PROBLEM:
Both the line with "Definition canonical : list" and the line with "product. *)" in the records below must appear in the output, along with every line between them, exactly and with nothing added.

*** MATERIAL SHOWN ***

(** <<
    B = [R*a*~R for a in A] # resultant frame after rotation
    >> *)
Definition rotateFrame (R : MV) (A : list MV) : list MV :=
  map (fun a => gp (gp R a) (reverse R)) A.

(** <<
    M = [float(b|a) for b in B for a in A]
    M = array(M).reshape(3,3)
    >>
    [A] is the original frame and [B] the rotated one. *)
Definition frameToMatrix (A B : list MV) : result Matrix :=
  M <- mapM (fun ba => to_float (inner (fst ba) (snd ba)))
            (flat_map (fun b => map (fun a => (b, a)) A) B) ;;
  reshape_3_3 M.

(** One element of the list of the cell
    <<
    B = [M[0,0]*e1 + M[1,0]*e2 + M[2,0]*e3,
         M[0,1]*e1 + M[1,1]*e2 + M[2,1]*e3,
         M[0,2]*e1 + M[1,2]*e2 + M[2,2]*e3]
    >> *)
Definition column (M : Matrix) (k : nat) : result MV :=
  m0 <- getitem M 0 k ;;
  m1 <- getitem M 1 k ;;
  m2 <- getitem M 2 k ;;
  Ok (add (add (smul m0 e1) (smul m1 e2)) (smul m2 e3)).

Definition matrixToFrame (M : Matrix) : result (list MV) :=
  b0 <- column M 0 ;;
  b1 <- column M 1 ;;
  b2 <- column M 2 ;;
  Ok [b0; b1; b2].

(** <<
    A = [e1,e2,e3]
    R = 1+sum([A[k]*B[k] for k in range(3)])
    R = R/abs(R)
    >>
    Both lists have three elements, so that the indices of [range(3)] are
    inside them. *)
Definition rotorSum (B : list MV) : MV :=
  let A := [e1; e2; e3] in
  add (scalar 1)
      (py_sum (map (fun k => gp (nth k A zero) (nth k B zero)) (seq 0 3))).

Definition matrixToRotor (M : Matrix) : result XMV :=
  B <- matrixToFrame M ;;
  let R := rotorSum B in
  Ok (div R (mag R)).

(* ------------------------------------------------------------------ *)
(** * The vocabulary of the design document *)

Definition canonical : list MV := [e1; e2; e3].

Definition is_vector (a : MV) : Prop :=
  c0 a = 0 /\ c12 a = 0 /\ c13 a = 0 /\ c23 a = 0 /\ c123 a = 0.

Definition is_even (a : MV) : Prop :=
  c1 a = 0 /\ c2 a = 0 /\ c3 a = 0 /\ c123 a = 0.

(** A rotor: an element of the even subalgebra of unit norm. *)
Definition is_rotor (a : MV) : Prop :=
  is_even a /\ gp a (reverse a) = one.

(** The dot product of two vectors: the grade-0 part of their geometric
    product. *)
Definition dot (a b : MV) : R := c0 (gp a b).

Definition delta (i j : nat) : R := if Nat.eqb i j then 1 else 0.

(** A frame: three vectors, mutually orthogonal and of unit length. *)
Definition orthonormal (F : list MV) : Prop :=
  Forall is_vector F /\
  forall i j, (i < length F)%nat -> (j < length F)%nat ->
    dot (nth i F zero) (nth j F zero) = delta i j.

Definition is_frame (F : list MV) : Prop :=
  length F = 3%nat /\ orthonormal F.

Definition entry (M : Matrix) (i j : nat) : R := nth j (nth i M []) 0.

Definition is_3x3 (M : Matrix) : Prop :=
  length M = 3%nat /\ Forall (fun row => length row = 3%nat) M.

Definition trace (M : Matrix) : R :=
  entry M 0 0 + entry M 1 1 + entry M 2 2.

Definition det (M : Matrix) : R :=
  entry M 0 0 * (entry M 1 1 * entry M 2 2 - entry M 1 2 * entry M 2 1)
  - entry M 0 1 * (entry M 1 0 * entry M 2 2 - entry M 1 2 * entry M 2 0)
  + entry M 0 2 * (entry M 1 0 * entry M 2 1 - entry M 1 1 * entry M 2 0).

(** [M^T M = 1], entry by entry. *)
Definition is_orthogonal (M : Matrix) : Prop :=
  forall i j, (i < 3)%nat -> (j < 3)%nat ->
    entry M 0 i * entry M 0 j + entry M 1 i * entry M 1 j
    + entry M 2 i * entry M 2 j = delta i j.

(** A proper rotation matrix: 3x3, orthogonal, of determinant +1. *)
Definition is_rotation (M : Matrix) : Prop :=
  is_3x3 M /\ is_orthogonal M /\ det M = 1.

***

WRITTEN SOLUTION:
Definition canonical : list MV := [e1; e2; e3].

Definition is_vector (a : MV) : Prop :=
  c0 a = 0 /\ c12 a = 0 /\ c13 a = 0 /\ c23 a = 0 /\ c123 a = 0.

Definition is_even (a : MV) : Prop :=
  c1 a = 0 /\ c2 a = 0 /\ c3 a = 0 /\ c123 a = 0.

(** A rotor: an element of the even subalgebra of unit norm. *)
Definition is_rotor (a : MV) : Prop :=
  is_even a /\ gp a (reverse a) = one.

(** The dot product of two vectors: the grade-0 part of their geometric
    product. *)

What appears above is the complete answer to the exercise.